Florida's Farmworkers "is an attempt to make
people aware of these invisible workers and their lives at
the beginning of the twenty-first century" (preface).[1]
I know they were successful because more than ever, when I
peruse fresh vegetables at the store, I find myself consciously
thinking about the workers I know had helped raise and harvest
these foods. Moreover, Florida's Farmworkers raises
issues which reach beyond agricultural, labor, Florida, and
Southern studies, to touch on Florida's very identity. Riley
is a Florida native and her vested interest in the future
of the state is admirable. As such, this is a work valuable
to a variety of readers in the general public and academia
alike.
Johns's abundant photographs are a rich supplement to Riley's
text. Together, these representations spotlight the many,
and significant, challenges embedded in the farmworker experience.
Riley introduces readers to a host of issues, ranging from
pesticides to education, facing farmworkers in Florida today.
"Moving with the Crops" and "Immigration"
examine the often illegal and typically dangerous process
workers endure to find work, and most of the remaining text
spotlights the particular problems, such as wages, housing,
health, and safety, which workers and their advocates struggle
to control. Finally, Riley and Johns explore family and community
life, those rituals of affection, devotion, and tradition
that sustain workers over the long term.
Before I discuss what Riley and Johns have done well, let
me mention some areas I think could have been stronger, though
the shortcomings do not detract from the overall impact of
their work. Since not everyone who reads this book will be
familiar with Florida or the East Coast, some simple but good
maps could effectively illustrate the seasonal work migrations
of workers, their places of origin, and where they tend to
concentrate within the state. At the very least, a map of
Florida and its counties could be quite helpful, especially
since Riley discusses migrant workers not only in the southern
tip of the state, but in its center and in the Panhandle.
Next, though Riley's descriptions of worker hardship is compelling,
it could be even more so were it to focus intently on the
most salient issues--rather than mentioning repeatedly that
the labor itself is hard (all non-mechanized agricultural
work is laborious), Riley could more effectively drive home
the central necessity for compensation that matches the work.

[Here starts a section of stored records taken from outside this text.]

Lemma take_granted h bs l bytes x :
  heap_ok h bs l → 0 < bytes < 4294967293 → x ∈ l → ints_of bytes <= size h x →
  ∃ h', take_block x (size h x) (ints_of bytes) h = Ret h' ∧
    granted h bs bytes (address h (x + 1)) h'.
Proof.
  intros Hok Hb Hx. destruct (ints_of_bound bytes Hb) as (Hi4 & Hib & _).
  destruct (avail_size _ _ _ _ Hok Hx) as (Hia & _ & Hsz & Hpos).
  revert Hsz Hia. generalize (size h x). intros sz Hsz Hia Hle.
  destruct (starts_split _ _ _ _ _ _ (ok_tags _ _ _ Hok) Hia) as (b1 & b2 & -> & E). rewrite E, Z.add_0_l in *.
  destruct (take_block_ok _ _ _ _ _ (ints_of bytes) Hok) as (h' & l' & -> & Hok' & [K1 K2 K3 K4]); [lia|].
  eexists. split; [reflexivity|]. pose proof (ok_tags _ _ _ Hok) as Ht.
  assert (taken 0 (b1 ++ (sz, false) :: b2) = taken 0 b1 ++ taken (total b1 + sz) b2) as Etk by by rewrite starts_app.
  assert (∀ y m, (y, m) ∈ taken 0 (b1 ++ (sz, false) :: b2) → total b1 + sz <= y ∨ y + m <= total b1) as Hap.
  { intros y m Hy. destruct (starts_apart _ _ _ _ _ _ _ _ _ Ht Hia Hy) as [(_ & _ & ?)|?]; [done|lia]. }
  exists (total b1), (if 4 <=? sz - ints_of bytes then ints_of bytes else sz), (b1 ++ piece sz (ints_of bytes) ++ b2), l'.
  split; [done|]. split; [break_if; lia|]. split; [break_if; lia|]. split; [done|].
  split; [by rewrite starts_piece, Etk|]. split.
  { intros y m Hy. specialize (Hap y m Hy). break_if; bool_to_prop; lia. }
  split; [|done]. rewrite Etk. intros y m j [Hy|Hy]%elem_of_app; [by apply K1|by apply K2].
Qed.

Lemma too_small h bs l bytes :
  heap_ok h bs l → 0 < bytes < 4294967293 → (∀ x, x ∈ l → size h x < ints_of bytes) →
  ∀ x n, (x, n) ∈ available 0 bs → 4 * (n - 2) < bytes.
Proof.
  intros Hok Hb Hf x n Hx. destruct (ints_of_bound bytes Hb) as (_ & _ & Hin).
  assert (x ∈ l) as Hxl by (rewrite (ok_list _ _ _ Hok); by apply (list_elem_of_fmap_2 fst _ (x, n))).
  destruct (starts_inside _ _ _ _ _ _ (ok_tags _ _ _ Hok) Hx) as (_ & _ & Hn & Ha & _). cbn in Hn, Ha.
  apply Hin. split; [done|]. specialize (Hf x Hxl). unfold size, abs in Hf. rewrite Ha in Hf.
  by rewrite (proj2 (Z.ltb_ge n 0)) in Hf by lia.
Qed.

(** C22 (functional): on a well-formed heap [malloc] returns. Its result is the
    null pointer only when every available block is too small, and then the heap
    is as it was. Otherwise it is the address of a new region of at least the
    bytes asked for, apart from every region in use, whose words are all kept;
    the heap is well formed again, with that region and the former ones in use. *)
Theorem malloc_ok h bs l bytes :
  heap_ok h bs l → 0 < bytes < 4294967293 →
  ∃ r h', malloc bytes h = Ret (r, h') ∧ (refused h bs bytes r h' ∨ granted h bs bytes r h').
Proof.
  intros Hok Hb. unfold malloc. rewrite (proj2 (Z.eqb_neq bytes 0)) by lia.
  destruct (find_block_ok h bs l (ints_of bytes) Hok) as (s & seen & rest & -> & Hl & Hf & Hend).
  cbn [mbind outcome_bind]. destruct Hf as [(Hit & _ & Hf)|(Hit & Hmx & Hle & _)].
  - rewrite Hit. eexists _, _. split; [reflexivity|]. left. split; [done|]. split; [done|].
    assert (rest = []) as ->.
    { destruct Hend as [->|Hend]; [done|]. by rewrite fitting_none in Hend. }
    rewrite app_nil_r in Hl. subst seen. by eapply too_small.
  - assert (it s ∈ l) as Hil by (subst l; set_solver).
    destruct (avail_size _ _ _ _ Hok Hil) as (_ & _ & _ & Hpos).
    rewrite (proj2 (Z.eqb_neq (it s) 0)) by lia. cbn [negb]. rewrite Hmx in *.
    destruct (take_granted h bs l bytes (it s) Hok Hb Hil Hle) as (h' & -> & Hg).
    cbn [mbind outcome_bind]. eauto.
Qed.

(** C23 (safety): on a well-formed heap, freeing the address of a region in use
    (of four words or more, as [malloc] gives) returns with the heap well formed,
    that region and no other released, and the words of the others kept. *)
Theorem free_ok h bs l x n :
  heap_ok h bs l → placed h → (x, n) ∈ taken 0 bs → 4 <= n →
  ∃ h' bs' l', free (address h (x + 1)) h = Ret h' ∧ heap_ok h' bs' l' ∧
    taken 0 bs ≡ₚ (x, n) :: taken 0 bs' ∧
    (∀ y m j, (y, m) ∈ taken 0 bs' → y <= j < y + m → array h' j = array h j) ∧
    base h' = base h ∧ len h' = len h.
Proof.
  intros Hok [Hb0 Hb1] Hx Hn. pose proof (ok_small _ _ _ Hok). pose proof (ok_len _ _ _ Hok) as Hlen.
  destruct (starts_inside _ _ _ _ _ _ (ok_tags _ _ _ Hok) Hx) as (Hx0 & Hx1 & _ & Ha & _). cbn in Ha.
  unfold free. rewrite index_of_address by lia. unfold address.
  rewrite (proj2 (Z.eqb_neq (base h + _) 0)), (proj2 (Z.eqb_neq (base h + _) (base h))) by lia.
  rewrite sanity_ret. cbn [mbind outcome_bind]. unfold isTaken. rewrite Ha, (proj2 (Z.ltb_lt (- n) 0)) by lia. cbn [negb].
  destruct (taken_middle _ _ _ _ _ Hok Hx Hn) as (b1 & m & t & r & u & b2 & -> & ->).
  destruct (free_block_ok _ _ _ _ _ _ _ _ _ Hok Hn) as (h' & l' & E & Hok' & [K1 K2 K3 K4]).
  eexists _, _, _. split; [exact E|]. split; [exact Hok'|]. rewrite taken_parts, starts_app.
  cbn [starts fst snd Bool.eqb app]. rewrite Z.add_0_l, Zplus_minus. split; [done|].
  split; [|done]. intros y q j [Hy|Hy]%elem_of_app; [by apply K1|by apply K2].
Qed.

(** A new heap: one available block between the two ends. *)
Lemma heapInit_ok b bytes a :
  32 <= bytes < 0x80000000 →
  heap_ok (heapInit b bytes a) [(2, true); (bytes / 4 - 4, false); (2, true)] [2].
Proof.
  intros Hb. set (w := bytes / 4). assert (8 <= w < 0x20000000) as Hw by (unfold w; zlia).
  unfold heapInit. fold w. set (h0 := {| base := b; array := a; len := w; avail := 0 |}).
  assert (around h0 [] (w - 2) [] []) as A0.
  { split; try done; cbn; try lia; try (by intros x ?%elem_of_nil). apply NoDup_nil_2. }
  destruct (makeTaken_ok _ _ _ _ _ 2 A0 ltac:(lia) ltac:(cbn; lia)) as [A1 K1].
  cbn [total app] in A1, K1.
  destruct (makeAvail_ok _ _ _ _ _ (w - 4) A1 ltac:(lia) ltac:(cbn; lia) ltac:(cbn; lia)) as [A2 K2].
  cbn [total app fst] in A2, K2. change (2 + 0) with 2 in A2, K2.
  set (h2 := makeAvail 2 _ _) in *. assert (len h2 = w) as E2.
  { rewrite (kp_len _ _ _ _ _ K2), (kp_len _ _ _ _ _ K1). done. }
  change (len (makeTaken 0 2 h0)) with w. fold h2. rewrite E2. clearbody h2.
  assert (around h2 [(2, true); (w - 4, false)] w [] [2]) as A3.
  { destruct A2. split; try done. cbn. lia. }
  destruct (makeTaken_ok _ _ _ _ _ 2 A3 ltac:(lia) ltac:(cbn; lia)) as [A4 K4].
  cbn [total app fst] in A4, K4. replace (2 + (w - 4 + 0)) with (w - 2) in * by lia.
  change [(2, true); (w - 4, false); (2, true)] with ([(2, true); (w - 4, false); (2, true)] ++ []).
  apply heap_close; rewrite ?app_nil_r; try done.
  - destruct A4. split; (done || (cbn; lia)).
  - rewrite (kp_len _ _ _ _ _ K4), E2. cbn. lia.
  - rewrite (kp_len _ _ _ _ _ K4), E2. lia.
Qed.

Definition heap0 : heap := heapInit 4096 400 (λ _, 0).

Lemma heap0_ok : heap_ok heap0 [(2, true); (96, false); (2, true)] [2].
Proof. apply heapInit_ok. lia. Qed.

Lemma malloc_ok_witness :
  ∃ h', malloc 10 heap0 = Ret (4108, h') ∧ granted heap0 [(2, true); (96, false); (2, true)] 10 4108 h'.
Proof.
  destruct (malloc_ok heap0 [(2, true); (96, false); (2, true)] [2] 10 heap0_ok ltac:(lia))
    as (r & h' & E & H).
  assert (r = 4108) as -> by (vm_compute in E; by injection E).
  exists h'. split; [exact E|]. by destruct H as [[? _]|H].
Defined.

(** The heap after one allocation. *)
Definition heap1 : heap := (run (0, heap0) (malloc 10 heap0)).2.

Lemma heap1_ok : heap_ok heap1 [(2, true); (5, true); (91, false); (2, true)] [7].
Proof.
  split; try reflexivity.
  - vm_compute. repeat split; congruence.
  - vm_compute. repeat split.
  - vm_compute. repeat split.
Qed.

Lemma free_ok_witness :
  ∃ h', free 4108 heap1 = Ret h' ∧ ∃ bs' l', heap_ok h' bs' l' ∧ taken 0 bs' ≡ₚ [(0, 2); (98, 2)].
Proof.
  destruct (free_ok heap1 _ [7] 2 5 heap1_ok) as (h' & bs' & l' & E & Hok & Ht & _).
  - split; vm_compute; congruence.
  - vm_compute. right. left.
  - lia.
  - exists h'. split; [exact E|]. exists bs', l'. split; [exact Hok|].
    apply (Permutation_cons_inv (a := (2, 5))). rewrite <- Ht. cbn. apply Permutation_swap.
Defined.

(** ** The user library's heap is the same *)

Lemma user_sanity h i : UserHeap.sanity h i = i.
Proof. unfold UserHeap.sanity. repeat break_if; bool_to_prop; lia. Qed.

Lemma user_remove i h : remove i h = Ret (UserHeap.remove i h).
Proof. unfold UserHeap.remove, UserHeap.prev1, UserHeap.next1. by rewrite !user_sanity. Qed.

Lemma user_index h x : placed h → 0 <= x → x + 2 <= len h → len h < 0x20000000 →
  UserHeap.index_of h (address h (x + 1)) = x.
Proof.
  intros _ Hx Hle Hlen. unfold UserHeap.index_of, address.
  replace (base h + 4 * (x + 1) - base h) with ((x + 1) * 4) by lia.
  assert (i32 ((x + 1) * 4) = (x + 1) * 4) as ->.
  { unfold i32, u32. cbv zeta. break_if; bool_to_prop; zlia. }
  rewrite Z.quot_mul by lia. lia.
Qed.

(** First fit keeps the same promises. *)
Lemma first_fit_ok h bs l bytes rest seen fuel :
  heap_ok h bs l → 0 < bytes < 4294967293 → l = seen ++ rest → (length rest <= fuel)%nat →
  (∀ x, x ∈ seen → size h x < ints_of bytes) →
  ∃ i h', UserHeap.first_fit fuel (ints_of bytes) (hd 0 rest) h = Ret (i, h') ∧
    (i = 0 ∧ refused h bs bytes 0 h' ∨ 0 < i ∧ granted h bs bytes (address h i) h').
Proof.
  intros Hok Hb. revert seen fuel. induction rest as [|x rest IH]; intros seen fuel Hl Hfuel Hseen.
  { rewrite app_nil_r in Hl. subst seen. exists 0, h. split; [by destruct fuel|].
    left. split; [done|]. split; [done|]. split; [done|]. by eapply too_small. }
  destruct fuel as [|fuel]; [cbn in Hfuel; lia|].
  assert (x ∈ l) as Hx by (subst l; set_solver).
  destruct (avail_size _ _ _ _ Hok Hx) as (_ & _ & _ & Hpos).
  cbn [UserHeap.first_fit hd]. rewrite (proj2 (Z.eqb_neq x 0)) by lia. cbv zeta.
  unfold UserHeap.size. destruct (Z.leb_spec (ints_of bytes) (size h x)) as [Hle|Hgt].
  - destruct (take_granted h bs l bytes x Hok Hb Hx Hle) as (h' & E & Hg).
    unfold take_block in E. rewrite user_remove in E. cbn [mbind outcome_bind] in E. injection E as E.
    unfold UserHeap.makeAvail, UserHeap.makeTaken. rewrite E.
    eexists _, _. split; [reflexivity|]. right. split; [lia|done].
  - unfold UserHeap.next1. rewrite user_sanity. pose proof (ok_links _ _ _ Hok) as Hlk. rewrite Hl in Hlk.
    apply links_app in Hlk as [_ Hlk]. cbn [links] in Hlk. destruct Hlk as (_ & -> & _).
    apply (IH (seen ++ [x])); [by rewrite <- (assoc_L (++))|cbn in Hfuel; lia|].
    intros y [Hy|Hy]%elem_of_app; [by apply Hseen|]. by apply list_elem_of_singleton in Hy as ->.
Qed.

(** C24 (refinement): the user library's heap keeps the promises of the kernel's:
    its first-fit [malloc] refuses only when no block is large enough and grants
    like the other, and its [free] does on a region in use what the kernel's
    does, although its checks are empty and its pointer arithmetic is signed. *)
Theorem user_heap_refines h bs l :
  heap_ok h bs l → placed h →
  (∀ bytes, 0 < bytes < 4294967293 →
     ∃ r h', UserHeap.malloc bytes h = Ret (r, h') ∧ (refused h bs bytes r h' ∨ granted h bs bytes r h')) ∧
  (∀ x n, (x, n) ∈ taken 0 bs →
     free (address h (x + 1)) h = Ret (UserHeap.free (address h (x + 1)) h)).
Proof.
  intros Hok Hpl. split.
  - intros bytes Hb. unfold UserHeap.malloc. rewrite (proj2 (Z.eqb_neq bytes 0)) by lia.
    destruct (first_fit_ok h bs l bytes l [] (heap_fuel h) Hok Hb eq_refl) as (i & h' & E & H);
      [by eapply list_short|by intros x ?%elem_of_nil|].
    rewrite (ok_avail _ _ _ Hok), E. cbn [mbind outcome_bind]. destruct H as [[-> H]|[Hi H]].
    + exists 0, h'. split; [reflexivity|]. by left.
    + rewrite (proj2 (Z.eqb_neq i 0)) by lia. exists (address h i), h'. split; [|by right].
      destruct H as (x & n & bs' & l' & _ & _ & _ & _ & _ & _ & _ & Hbase & _).
      unfold address. by rewrite Hbase.
  - intros x n Hx. pose proof (ok_small _ _ _ Hok). pose proof (ok_len _ _ _ Hok) as Hlen.
    destruct (starts_inside _ _ _ _ _ _ (ok_tags _ _ _ Hok) Hx) as (Hx0 & Hx1 & Hb & Ha & _). cbn in Ha, Hb.
    unfold free, UserHeap.free. rewrite user_index, index_of_address by (done || lia).
    destruct (address h (x + 1) =? 0); [done|]. destruct (address h (x + 1) =? base h); [done|].
    unfold UserHeap.isTaken, isTaken. rewrite sanity_ret, Ha, (proj2 (Z.ltb_lt (- n) 0)) by lia. cbn [mbind outcome_bind negb].
    unfold free_block, UserHeap.left, UserHeap.right, left, right. rewrite !sanity_ret, !user_sanity.
    cbn [mbind outcome_bind].
    unfold UserHeap.isAvail, UserHeap.size, UserHeap.headerFromFooter, UserHeap.makeAvail.
    destruct (isAvail h (headerFromFooter h (x - 1))).
    + rewrite user_remove. cbn [mbind outcome_bind].
      destruct (isAvail (UserHeap.remove (headerFromFooter h (x - 1)) h) (x + size h x)); [|done].
      by rewrite user_remove.
    + cbn [mbind outcome_bind]. destruct (isAvail h (x + size h x)); [|done]. by rewrite user_remove.
Qed.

She does this, for example, in her discussion of the Coalition
of Immokalee Workers' campaign against Taco Bell and the farms
supplying the corporation. She notes that the ultimate concern
of the coalition was that workers are not being appropriately
compensated for their labor, that they are "denied the
rights to organize and to receive overtime pay, and they receive
no health insurance, no sick leave, no paid holidays, no paid
vacation, and no pension" (p. 60). Likewise, more visual
records of what advocates and workers have accomplished could
be an illuminating balance to the majority of Johns's photos,
which depict neglect and hardship. Like the pictures of worker
schools, which demonstrate that there are people on workers'
sides and that their efforts have been fruitful, some photos
of the housing, for example, which prudent and concerned farm
owners or advocates have built and maintained, could serve
to illustrate more fully the fabric of the farmworker world,
and the concrete developments underway to improve that world.

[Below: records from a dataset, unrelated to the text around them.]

(** ** Properties *)

(** C33 (liveness): condition variables miss no signal, and their assertions hold.
    In every state that any number of threads reach (in fewer than [2^64]
    steps): the holder of the lock can call [notify] and [wait]; [notify(limit)]
    keeps the lock and wakes the first [limit] threads of the queue, and every
    thread that has released the lock in [wait] without having reached the queue;
    with room for the whole queue, as in [notifyAll], it wakes every thread that
    waits. A thread that is awake stays so, whatever the others do, until it
    holds the lock, and it can move on whenever the lock is free. *)
Theorem condition_no_missed_signal (n k : nat) (c : Condition)
    (Hr : reaches n k c) (Hk : Z.of_nat k + 1 < 18446744073709551616) :
  (∀ i limit, pcs c !! i = Some In → 0 <= limit →
     ∃ c', notify limit c = Ret c' ∧ the_lock c' = Some i ∧
       queue c' = drop (Z.to_nat limit) (queue c) ∧
       (∀ j, j ∈ take (Z.to_nat limit) (queue c) → awake c' j) ∧
       (∀ j e, pcs c !! j = Some (Parking e) → awake c' j) ∧
       (Z.of_nat (length (queue c)) <= limit → ∀ j, waiting c j → awake c' j)) ∧
  (∀ i, pcs c !! i = Some In → ∃ c', wait_begin i c = Ret c' ∧ waiting c' i) ∧
  (∀ i c' j, step i c c' → awake c j → awake c' j ∨ pcs c' !! j = Some In) ∧
  (∀ j, awake c j → the_lock c = None → ∃ c', step j c c' ∧
     (pcs c' !! j = Some In ∨ pcs c' !! j = Some Ready)).
Proof.
  pose proof (condition_reach_inv n k c Hr ltac:(lia)) as Hinv. split; [|split; [|split]].
  - intros i limit Hi Hlim. destruct (notify_ok _ c i limit Hinv Hk Hi) as (m & ps & E & Em & Hps & _).
    eexists. split; [done|]. cbn. split; [by apply (iv_owner _ _ Hinv)|].
    assert (drop m (queue c) = drop (Z.to_nat limit) (queue c) ∧
            take m (queue c) = take (Z.to_nat limit) (queue c)) as [Hd Ht].
    { rewrite Em. destruct (Nat.min_spec (Z.to_nat limit) (length (queue c))) as [[_ ->]|[? ->]]; [done|].
      by rewrite drop_all, drop_ge, firstn_all, take_ge by lia. }
    rewrite Hd, Ht in *.
    assert (∀ j, j ∈ take (Z.to_nat limit) (queue c) → ps !! j = Some Ready) as Hready.
    { intros j Hj. by rewrite Hps, decide_True. }
    assert (∀ j e, pcs c !! j = Some (Parking e) → ps !! j = Some (Parking e) ∧ e ≠ epoch c + 1) as Hpark.
    { intros j e Hj. pose proof (iv_old _ _ Hinv j e Hj). split; [|lia]. rewrite Hps.
      rewrite decide_False; [done|]. intros Hjq.
      assert (j ∈ queue c) as Hq by (rewrite <- (take_drop (Z.to_nat limit)); apply elem_of_app; by left).
      apply (iv_queue _ _ Hinv) in Hq. congruence. }
    split; [done|]. split; [intros j Hj; left; by apply Hready|]. split.
    + intros j e Hj. right. exists e. by apply Hpark.
    + intros Hlen j [Hj|[Hj|[e Hj]]].
      * left. apply Hready. rewrite take_ge by lia. by apply (iv_queue _ _ Hinv).
      * left. cbn. rewrite Hps. by destruct (decide _).
      * right. exists e. by apply Hpark.
  - intros i Hi. destruct (wait_begin_ok _ c i Hinv Hi) as (c' & E & _ & Hw). eauto.
  - intros i c' j Hs Haw. by eapply awake_step.
  - intros j [Hj|(e & Hj & Hne)] Hl.
    + eexists. split; [by apply step_resume|]. left. cbn. by rewrite (set_pcs _ _ _ _ _ Hj), decide_True.
    + destruct (wait_action_ok _ c j e Hinv Hj Hl) as (c' & E & _ & Hp & _ & _). exists c'.
      split; [by eapply step_action|]. right. rewrite Hp, (set_pcs _ _ _ _ _ Hj), decide_True by done.
      by rewrite (proj2 (Z.eqb_neq _ _)) by congruence.
Qed.

(** Thread 0 is switching away in [wait] when thread 1 notifies. *)
Definition demo_condition : Condition := MkCondition (Some 1%nat) 0 [] [Parking 0; In].

Lemma condition_no_missed_signal_witness :
  ∃ c', notifyAll demo_condition = Ret c' ∧ awake c' 0.
Proof.
  destruct (condition_no_missed_signal 2 3 demo_condition) as [H _].
  - eapply reaches_step with (i := 1%nat); [eapply reaches_step with (i := 0%nat);
      [eapply reaches_step with (i := 0%nat); [apply reaches_init|]|]|].
    + by apply (step_lock 0 (init 2)).
    + by apply (step_wait 0 _ (MkCondition None 0 [] [Parking 0; Out])).
    + by apply (step_lock 1 (MkCondition None 0 [] [Parking 0; Out])).
  - lia.
  - destruct (H 1%nat 18446744073709551615) as (c' & E & _ & _ & _ & Hp & _); [reflexivity|lia|].
    exists c'. split; [exact E|]. by apply (Hp 0%nat 0).
Defined.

That said, Florida's Farmworkers has a number of
notable strengths. First, its photography is illuminating
and compelling; it reinforces the reality of these people's
lives, at once spotlighting hardship and endurance. Johns's
experience in the Peace Corps clearly has influenced her ability
to portray her subjects with compassion. Second, Riley highlights
the very diversity of the farmworker population in Florida.
Probably most Americans associate migrant farm labor with
Latino, usually Mexican, men and women (and usually with the
western United States). In fact, among Florida farmworkers
are Haitians, Jamaicans, Dominicans, Guatemalans, and, relative
newcomers, political refugees from southern Mexico and Central
America. Within these groups is still more variation. Employers
and advocates who can speak Spanish are not guaranteed easy
communication with workers; some laborers, notably those of
Mayan descent, speak a dialect foreign to all but their own
community. Another excellent distinction is Riley's repeated
differentiation between workers who arrive and work in families,
which include children and grandparents, and those who work
here alone, usually single men, in order to someday return
to or send for families left at home. In addition to these
categories, Florida also hosts a population of temporary workers
known as H2-As, who are allowed to enter the country and work
during harvest. These distinctions are significant, because
they impact how workers are hired, paid, and housed, and how
they respond to challenges. For instance, since many single
men are in the country illegally, and most expect to return
home as soon as possible, they are less likely to complain
or seek redress for inadequate working or living conditions.
On the other hand, workers who have families and have been
in the United States for some time often work toward "settling
out," and many have succeeded. They have constructed
permanent lives here, and naturally regard their circumstances
differently. Some long-term workers have become crew bosses,
and others have joined the ranks of advocacy. In either case,
their experience and permanency makes them an effective voice
among farmworkers. It is clear that farm laborers comprise
a sizable, but hardly monolithic, portion of Florida's population.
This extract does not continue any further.